Joint MBA/JD program
I am a 2015 undergraduate starting at FTI Consulting in their corporate finance & Restructuring Division. FTI is an industry leader and from what i have heard, finance/restructuring experience here is the closest to banking that management consulting will get. I am taking the 1st level CFA in June and will pass each level the 1st time around. It will need 4 years of work experience before i get the charter so plan on working at FTI for 4 years before I look into a joint MBA/JD graduate program. I will only return to grad school if I get into a T1 program. Post grad school I plan to enter distressed PE at an industry leading firm.
What do I need to do to get into the best grad school program (chicago, penn, harvard)?
Will I need to get some banking experience post grad school before I make the PE transition?
What PE firms should I be targeting for networking opportunities? (Blackstone is a possibility for me)
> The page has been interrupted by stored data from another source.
Lemma game_keeps_gravity_witness :
  exists r,
    main (K := classic) 50
      (Player.init "A" (255, 0, 0), Player.init "B" (255, 255, 0))
      (map (click (K := classic)) [3; 3; 3; 2])
    = Ret r /\
    board_wf (K := classic) (Connect4.board (Connect4.game (run_state r))) /\
    gravity (K := classic) (Connect4.board (Connect4.game (run_state r))).
Proof.
  destruct (main (K := classic) 50
              (Player.init "A" (255, 0, 0), Player.init "B" (255, 255, 0))
              (map (click (K := classic)) [3; 3; 3; 2]))
    as [r | e |] eqn:M; try (vm_compute in M; discriminate M).
  exists r. split; [reflexivity |].
  destruct (game_keeps_gravity (K := classic) 50
              (Player.init "A" (255, 0, 0), Player.init "B" (255, 255, 0)) _ r
              eq_refl eq_refl ltac:(vm_compute; lia) M) as [WF [G _]].
  split; assumption.
Defined.

Lemma trackers_keep_invariants_witness :
  exists r l,
    main (K := classic) 50
      (Player.init "A" (255, 0, 0), Player.init "B" (255, 255, 0))
      (map (click (K := classic)) [0; 6; 1; 6; 0])
    = Ret r /\
    dict_get
      (Player._moves (fst (Connect4.players (Connect4.game (run_state r)))))
      (0, 5) = Some l /\
    (length l <= 8)%nat /\ NoDup l /\ valid_cell (K := classic) (0, 5).
Proof.
  destruct (main (K := classic) 50
              (Player.init "A" (255, 0, 0), Player.init "B" (255, 255, 0))
              (map (click (K := classic)) [0; 6; 1; 6; 0]))
    as [r | e |] eqn:M; try (vm_compute in M; discriminate M).
  destruct (dict_get
              (Player._moves
                 (fst (Connect4.players (Connect4.game (run_state r)))))
              (0, 5)) as [l |] eqn:G;
    [| vm_compute in M; inversion M; subst r; vm_compute in G; discriminate G].
  destruct (trackers_keep_invariants (K := classic) 50
              (Player.init "A" (255, 0, 0), Player.init "B" (255, 255, 0)) _ r _ (0, 5) l
              eq_refl eq_refl ltac:(vm_compute; lia) M
              (or_introl eq_refl) G) as [L [ND [V _]]].
  exists r, l. repeat split; try assumption; apply V.
Defined.

Lemma tie_only_on_full_board_witness :
  exists st printed,
    main (K := classic) 50
      (Player.init "A" (255, 0, 0), Player.init "B" (255, 255, 0))
      (column_by_column (K := classic))
    = Ret (Connect4.Finished Connect4.tie_message st printed) /\
    board_full (K := classic) (Connect4.board (Connect4.game st)) /\
    Connect4.moves_made st = 42.
Proof.
  destruct (main (K := classic) 50
              (Player.init "A" (255, 0, 0), Player.init "B" (255, 255, 0))
              (column_by_column (K := classic)))
    as [[st printed | msg st printed] | e |] eqn:M;
    try (vm_compute in M; discriminate M).
  assert (msg = Connect4.tie_message)
    by (vm_compute in M; inversion M; reflexivity).
  subst msg. exists st, printed. split; [reflexivity |].
  destruct (tie_only_on_full_board (K := classic) 50
              (Player.init "A" (255, 0, 0), Player.init "B" (255, 255, 0)) _ st printed
              eq_refl eq_refl ltac:(vm_compute; lia) M) as [F [Mv _]].
  split; assumption.
Defined.

Lemma small_board_never_won_witness :
  exists end_message st printed,
    main (K := classic) 50
      (Player.init "A" (255, 0, 0), Player.init "B" (255, 255, 0))
      (map (click (K := classic)) [0; 6; 1; 6; 2; 6; 3] ++ [Connect4.QUIT])
    = Ret (Connect4.Finished end_message st printed) /\
    (end_message = Connect4.closed_message \/
     end_message = Connect4.tie_message).
Proof.
  destruct (main (K := classic) 50
              (Player.init "A" (255, 0, 0), Player.init "B" (255, 255, 0))
              (map (click (K := classic)) [0; 6; 1; 6; 2; 6; 3]
               ++ [Connect4.QUIT]))
    as [[st printed | msg st printed] | e |] eqn:M;
    try (vm_compute in M; discriminate M).
  exists msg, st, printed. split; [reflexivity |].
  apply (small_board_never_won (K := classic) 50 _ _ msg st printed) in M;
    [exact M | vm_compute; reflexivity | reflexivity | reflexivity
    | vm_compute; lia].
Defined.

(* ================================================================== *)
(** * What play draws *)

Lemma last_circle_app ds1 ds2 centre :
  last_circle (ds1 ++ ds2) centre =
  match last_circle ds2 centre with
  | Some c => Some c
  | None => last_circle ds1 centre
  end.
Proof.
  induction ds1 as [| d ds1 IH]; cbn [app last_circle].
  - now destruct (last_circle ds2 centre).
  - rewrite IH. now destruct (last_circle ds2 centre).
Qed.
Variable P : Value -> Prop.
Hypothesis P_undefined : P VUndefined.
Hypothesis P_null : P VNull.
Hypothesis P_bool : forall b, P (VBool b).
Hypothesis P_num : forall n, P (VNum n).
Hypothesis P_str : forall s, P (VStr s).
Hypothesis P_obj :
  forall cls props, Forall (fun kv => P kv.2) props -> P (VObj cls props).

Fixpoint Value_induction (v : Value) : P v :=
  match v with
  | VUndefined => P_undefined
  | VNull => P_null
  | VBool b => P_bool b
  | VNum n => P_num n
  | VStr s => P_str s
  | VObj cls props =>
      P_obj cls props
        ((fix all (ps : Props) : Forall (fun kv => P kv.2) ps :=
            match ps with
            | [] => List.Forall_nil _
            | kv :: ps' => @List.Forall_cons _ _ kv ps' (Value_induction kv.2) (all ps')
            end) props)
  end.

End ValueInduction.

(** ** Definitions used in the statements *)

(** The entries the walk discovers, in the order of discovery: for each
    key/value pair in input order, an object with a [ticker] field gives
    the entry [prefix + key -> ticker], an object without one gives the
    entries of its own walk under [prefix + key + "_"], anything else gives
    none. *)
Fixpoint coin_entries (info : Value) (prefix : string) {struct info}
  : list (string * Value) :=
  match info with
  | VObj _ entries =>
      flat_map
        (fun '(key, value) =>
           match value with
           | VObj _ fields =>
               if Js.has_own "ticker" fields
               then [(prefix +:+ key, Js.get value "ticker")]
               else coin_entries value (prefix +:+ key +:+ "_")
           | _ => []
           end)
        entries
  | _ => []
  end.

Definition assign_entry (coins : Coins) (kv : string * Value) : Coins :=
  assign coins kv.1 kv.2.

(** A service-info tree with a base coin, a chain with two tokens, the
    [fee_tiers] array and the status marker. *)
Definition sample_info : Value :=
  VObj PlainObject
    [("btc", VObj PlainObject [("coin", VStr "Bitcoin"); ("ticker", VStr "btc")]);
     ("fee_tiers",
      Js.array [VObj PlainObject [("minimum", VStr "0"); ("fee", VStr "1")]]);
     ("polygon",
      VObj PlainObject
        [("usdt", VObj PlainObject [("ticker", VStr "usdt")]);
         ("matic", VObj PlainObject [("ticker", VStr "matic")])]);
     ("status", VStr "success")].

(** Two coin records whose paths coincide. *)
Definition colliding_info : Value :=
  VObj PlainObject
    [("a_b", VObj PlainObject [("ticker", VStr "X")]);
     ("a", VObj PlainObject [("b", VObj PlainObject [("ticker", VStr "Y")])])].


(** A remote side that answers every call with the given status and JSON
    body. *)
Definition answer (st : N) (body : Value) : Network :=
  fun _ _ => Resolved (mkResponse st (inr body)).

(** The error body of the gateway. *)
Definition error_body : Value :=
  VObj PlainObject [("status", VStr "error"); ("error", VStr "bad coin")].

(** An instance as the tests build it, before any call. *)
Definition sample_instance : CryptAPI :=
  mkCryptAPI (VStr "") "polygon_usdt"
    "0xA6B78B56ee062185E405a1DDDD18cE8fcBC4395d"
    "https://webhook.site/fc6e4031"
    [("order_id", VNum (Num "12345"))]
    [("multi_chain", VNum (Num "1")); ("convert", VNum (Num "1"))].

Definition sample_heap : Heap := mkHeap sample_instance [].

(** A call raises a local error: it throws and makes no transport call. *)
Definition raises_locally {A} (r : Outcome A * Heap) (h : Heap) : Prop :=
  (exists e, r.1 = Thrown e) /\ calls r.2 = calls h.

(** A stand-in for the platform's URL functions, enough to run the instance
    methods on the sample instance: it accepts [https] URLs and keeps them
    whole in [origin]. *)
Definition sample_URL_parse (s : string) : option URL :=
  if String.prefix "https://" s then Some (mkURL s "" []) else None.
To the CFA issue, knowledgeable employers understand the four year requirement to actually put the letters after your name and will evaluate your work experience and having passed all three levels separately. There is nothing magic about the letters. It is great to pass the exams and great to have four years experience but the actual charter is largely arbitrary. If you know you will end up in grad school, better to go sooner than later.
To the merits of your plan, you seem credential obsessed. JD, MBA, CFA are all great but if you look at profiles of successful people you will rarely see this level of credentialism.
It's great to be ambitious and you have a great plan here but I don't want you to 1) blow up if you get "off track" for whatever reason or 2) miss a great opportunity because you have such a rigid idea of your future.
It is possible to end up where you want to go with just an undergrad degree. Your current plan involves spending 1000-1500 hours or more preparing for CFA levels I, II, III, GMAT, and LSAT, followed by four years of difficult schooling. I wonder if there is a better use of your time?
At the least, consider matriculating after only two years and going into a three year program like Kellogg, which lets you skip the LSAT.
That is great. Are you aware of any other top joint degrees that require only 1 test?
If your goal is private equity then a good solution for you would be to spend 1-2 years at your current firm, then lateral to a brand name investment bank or consulting firm and recruit for private equity from there. This would all be before the MBA because it is quite difficult to get into private equity post MBA without any pre MBA private equity work experience. A JD and a CFA will not change that.
All those degrees are nice to have but you only really need the MBA to advance in private equity (these days you can actually get direct promote to post MBA if you did well in pre MBA). JD is helpful in distressed private equity but it also adds two years of education (on top of the MBA) and costs a lot. I would rather use those two years to get actual distressed work experience (and earn money at the same time).